El día de su boda Orfeo decidió cantar una canción en la cual canto como nunca, canto su mejor melodía. Todos a su alrededor parecían festejar su amor con la misma alegría viendo a los amantes paseando felices por la verde pradera. Pero sin ellos esperar lo trágico la adversidad toco sus vidas ya que una serpiente venenosa mordió a Eurídice, quien dejando escapar un grito de su garganta cayó herida y murió en el instante. Orfeo en su desesperación busca la manera de poder socorrerla y evitar que pase lo traigo, pero la montablemente es demasiado tarde, el veneno se había propagado en todo el cuerpo de su amada y sin dar tiempo de nada fallese Eurídice en brazos de Orfeo.

Orfeo no podía soportar lo que estaba pasando, ni mucho recuperarse de su profunda pena. Junto a el toda la naturaleza lo acompañó en su dolor, las aves con sus agudos lamentos y los árboles emitiendo extraños sonidos con sus follajes. Pero este músico no pudiendo llevar consigo el peso de la muerte de su amada, decidió bajar al Averno, a las entradas del inframundo para así poder recuperar a su amada. Acompañado por un barquero, Orfeo con en espíritu de valentía atravesó el oscuro pantano del Estigio, lugar que separaba el reino de los vivos del de los muertos; e iluminándose con una antorcha se hundió en las oscuras profundidades de la morada de los muertos. En medio de sonidos tenebrosos y escalofriantes este desesperado músico continúo con su búsqueda sin importarle lo terrorífico que fuera dicho lugar en tal de poder encontrar a su amada.

Estando en el lugar se encontró con los rostros ajados de las Furias, y el perro Cancerbero de tres cabezas quienes era los que custodiaba el palacio de Plutón y Proserpina, quienes se encontraban sentados en sus tronos, ellos eran los señores y reyes del inframundo. Orfeo se inclino ante los reyes de los muertos y así tomando su lira comenzó a entonar una hermosa canción sobre su perdida amada. Todos los presentes lloraron al compás de su triste canto, a lo que los reyes fueron conmovidos y se apiadaron de él. Eurídice fue llamada para que se presentara en el salón del trono y al encontrarse ambos amantes se abrazaron. Plutón le dijo a Eurídice que podía regresar al mundo de los vivos pero que pondría una sola condición para que ella se pudiera ir del inframundo y era que Orfeo no debía de voltear su cabeza para mirarla en su viaje de regreso, debiendo confiar en que ella lo estaría siguiendo. Ellos aceptaron la condición y acompañados del barquero regresó por el mismo camino tenebroso que lo había conducido hasta el Averno, atravesando sus macabras y oscuras sendas, en medio de lamentos y quejidos. Mientas ellos atravesaban el rio, Orfeo pudo ver una fuente de luz que anunciaba la salida y ambos se apresuraron a salir de la caverna.
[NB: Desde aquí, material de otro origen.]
(* ===== verification/Topology.v ===== *)
(** * The machine's layout (include/Topology.h, src/posix/Topology.cpp)

    CPU masks of four 64-bit words, the parser of the kernel's CPU lists and the query that
    reads the layout.  The files under /sys are an argument: a function from a path to the
    bytes of the file.  A string is the list of its bytes. *)

From Stdlib Require Import Sorted.
From S2P Require Import Prelude.

(** ** CPU masks *)

Definition kWords : Z := 4.
Definition kMaxCpus : Z := kWords * 64.

(** The four words of a mask, lowest first. *)
Abbreviation CpuMask := (list Z).
Definition no_cpus : CpuMask := [0; 0; 0; 0].

Definition word_of (c : Z) : nat := Z.to_nat (Z.shiftr c 6).
Definition Set_cpu (c : Z) (m : CpuMask) : CpuMask :=
  if c <? kMaxCpus then alter (λ w, Z.lor w (Z.shiftl 1 (Z.land c 63))) (word_of c) m else m.
Definition Test (m : CpuMask) (c : Z) : bool :=
  (c <? kMaxCpus) && negb (Z.land (Z.shiftr (default 0 (m !! word_of c)) (Z.land c 63)) 1 =? 0).
Definition Any (m : CpuMask) : bool := existsb (λ w, negb (w =? 0)) m.

(** [for (x = w; x; x &= x - 1) ++n]: at most 64 passes. *)
Fixpoint count_word (fuel : nat) (x : Z) : Z :=
  match fuel with O => 0 | S f => if x =? 0 then 0 else 1 + count_word f (Z.land x (x - 1)) end.
Definition Count (m : CpuMask) : Z := foldr (λ w n, count_word 64 w + n) 0 m.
Una vez afuera, Orfeo no pudo contenerse y volteo a ver atrás para poder comprobar que atrás de él venía Eurídice, y olvido la condición impuesta por los reyes del Averno era que ambos tenían que estar afuera para poder mirarse uno con otro. Orfeo pudo contemplar por un ínstate fugaz el rostro bello de su amada Eurídice, ésta le dijo adiós y desapareció para siempre. Orfeo quiso seguirla pero los espíritus fantasmales le impidieron el paso, Orfeo le pidió al barquero que lo acompañara de nuevo al infamando, pero este se negó a acompañarlo. Este músico decepcionado decidió subir hasta lo más alto de una colina y allí comenzó a llorar desconsoladamente por la perdida de nuevo de su amada Eurídice. Su lamento era tan profundo que se fue convirtiendo en una triste melodía que atrajo a los pájaros, animales y árboles del lugar.